=== The problem ===
From the records below, transcribe exactly the lines that begin at the line with "lk_pool : Address;" and end at the line with "usdcPriceUpdatedAt ← lift", both included.

=== The data ===
(* ===== verification/LiquidationChain.v ===== *)
(** * LiquidationChain: the state of the chain a liquidation is prepared from
    ([LiquidationChain.hpp], [LiquidationChain.cpp])

    The node is any implementation of [RpcCalls]; every call may change it and may throw. *)

From S2P Require Import Prelude Effects Uint256 Hex Rlp Transaction Abi RpcTypes TxManager RiskCalculator.
Set Default Goal Selector "!".
#[local] Open Scope Z_scope.
#[local] Open Scope u256_scope.

Class LiquidationChain (N : Type) := {
  chain_LoadMarket : prog N MarketSnapshot;
  chain_LoadPosition : Address -> prog N Position;
  chain_EstimateGas : Address -> Address -> Bytes -> prog N Uint256;
  chain_GetFeeQuote : prog N FeeQuote
}.

Record LiquidationContracts := MkLiquidationContracts {
  lk_pool : Address;
  lk_liquidationManager : Address;
  lk_oracle : Address;
  lk_weth : Address;
  lk_usdc : Address
}.

Definition Word (data : Bytes) (index : nat) : result Uint256 :=
  let offset := (index * 32)%nat in
  if (length data <? offset + 32)%nat then Throw (RuntimeError "eth_call returned too little ABI data")
  else FromBytes (array_copy 32 (take 32 (drop offset data))).

Section Chain.
Context {N : Type} `{RpcCalls N} (keccak : Bytes -> Hash256) (contracts : LiquidationContracts).

Definition Call (destination : Address) (signature : string) (arguments : list AbiValue) : prog N Bytes :=
  client_EthCall (MkTransactionCall None destination (EncodeFunction keccak signature arguments) (U 0)) "latest".

Definition LoadMarket : prog N MarketSnapshot :=
  chainId ← client_GetChainId;
  head ← client_GetBlockNumber;
  block ← client_GetBlockByNumber head;
  match block with
  | None => throw (RuntimeError "latest block is unavailable")
  | Some block =>
      wethPriceData ← Call (lk_oracle contracts) "assetPrices(address)" [VAddress (lk_weth contracts)];
      usdcPriceData ← Call (lk_oracle contracts) "assetPrices(address)" [VAddress (lk_usdc contracts)];
      indexedBlock ← lift (ToUint64 head);
      wethPrice ← lift (Word wethPriceData 0);
      wethPriceUpdatedAt ← lift (Word wethPriceData 1);
      wethMaxPriceAge ← lift (Word wethPriceData 2);
      usdcPrice ← lift (Word usdcPriceData 0);
      usdcPriceUpdatedAt ← lift (Word usdcPriceData 1);
      usdcMaxPriceAge ← lift (Word usdcPriceData 2);
      observedAt ← lift (ToUint64 (bh_timestamp block));
      mret (MkMarketSnapshot chainId indexedBlock (bh_hash block) (lk_pool contracts) (lk_oracle contracts)
              (lk_weth contracts) (lk_usdc contracts) Ray wethPrice wethPriceUpdatedAt wethMaxPriceAge
              usdcPrice usdcPriceUpdatedAt usdcMaxPriceAge observedAt (U 0) (U 0) (U 0) 0)
  end.

Definition LoadPosition (borrower : Address) : prog N Position :=
  collateralData ← Call (lk_pool contracts) "wethCollateral(address)" [VAddress borrower];
  wethCollateral ← lift (Word collateralData 0);
  debtData ← Call (lk_pool contracts) "usdcDebt(address)" [VAddress borrower];
  usdcDebt ← lift (Word debtData 0);
  mret (MkPosition borrower wethCollateral usdcDebt).

Definition EstimateGas (sender destination : Address) (data : Bytes) : prog N Uint256 :=
  client_EstimateGas (MkTransactionCall (Some sender) destination data (U 0)).

Definition GetFeeQuote : prog N FeeQuote :=
  blockNumber ← client_GetBlockNumber;
  block ← client_GetBlockByNumber blockNumber;
  match block with
  | Some block =>
      match bh_baseFeePerGas block with
      | Some baseFee =>
          priorityFee ← client_GetMaxPriorityFeePerGas;
          maxFee ← lift (double ← baseFee *! U 2; double +! priorityFee);
          mret (MkFeeQuote priorityFee maxFee)
      | None => throw (RuntimeError "latest block does not contain an EIP-1559 base fee")
      end
  | None => throw (RuntimeError "latest block does not contain an EIP-1559 base fee")
  end.

Definition rpc_liquidation_chain : LiquidationChain N := {|
  chain_LoadMarket := LoadMarket;
  chain_LoadPosition := LoadPosition;
  chain_EstimateGas := EstimateGas;
  chain_GetFeeQuote := GetFeeQuote
|}.
End Chain.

=== Answer space ===
  lk_pool : Address;
  lk_liquidationManager : Address;
  lk_oracle : Address;
  lk_weth : Address;
  lk_usdc : Address
}.

Definition Word (data : Bytes) (index : nat) : result Uint256 :=
  let offset := (index * 32)%nat in
  if (length data <? offset + 32)%nat then Throw (RuntimeError "eth_call returned too little ABI data")
  else FromBytes (array_copy 32 (take 32 (drop offset data))).

Section Chain.
Context {N : Type} `{RpcCalls N} (keccak : Bytes -> Hash256) (contracts : LiquidationContracts).

Definition Call (destination : Address) (signature : string) (arguments : list AbiValue) : prog N Bytes :=
  client_EthCall (MkTransactionCall None destination (EncodeFunction keccak signature arguments) (U 0)) "latest".

Definition LoadMarket : prog N MarketSnapshot :=
  chainId ← client_GetChainId;
  head ← client_GetBlockNumber;
  block ← client_GetBlockByNumber head;
  match block with
  | None => throw (RuntimeError "latest block is unavailable")
  | Some block =>
      wethPriceData ← Call (lk_oracle contracts) "assetPrices(address)" [VAddress (lk_weth contracts)];
      usdcPriceData ← Call (lk_oracle contracts) "assetPrices(address)" [VAddress (lk_usdc contracts)];
      indexedBlock ← lift (ToUint64 head);
      wethPrice ← lift (Word wethPriceData 0);
      wethPriceUpdatedAt ← lift (Word wethPriceData 1);
      wethMaxPriceAge ← lift (Word wethPriceData 2);
      usdcPrice ← lift (Word usdcPriceData 0);
      usdcPriceUpdatedAt ← lift (Word usdcPriceData 1);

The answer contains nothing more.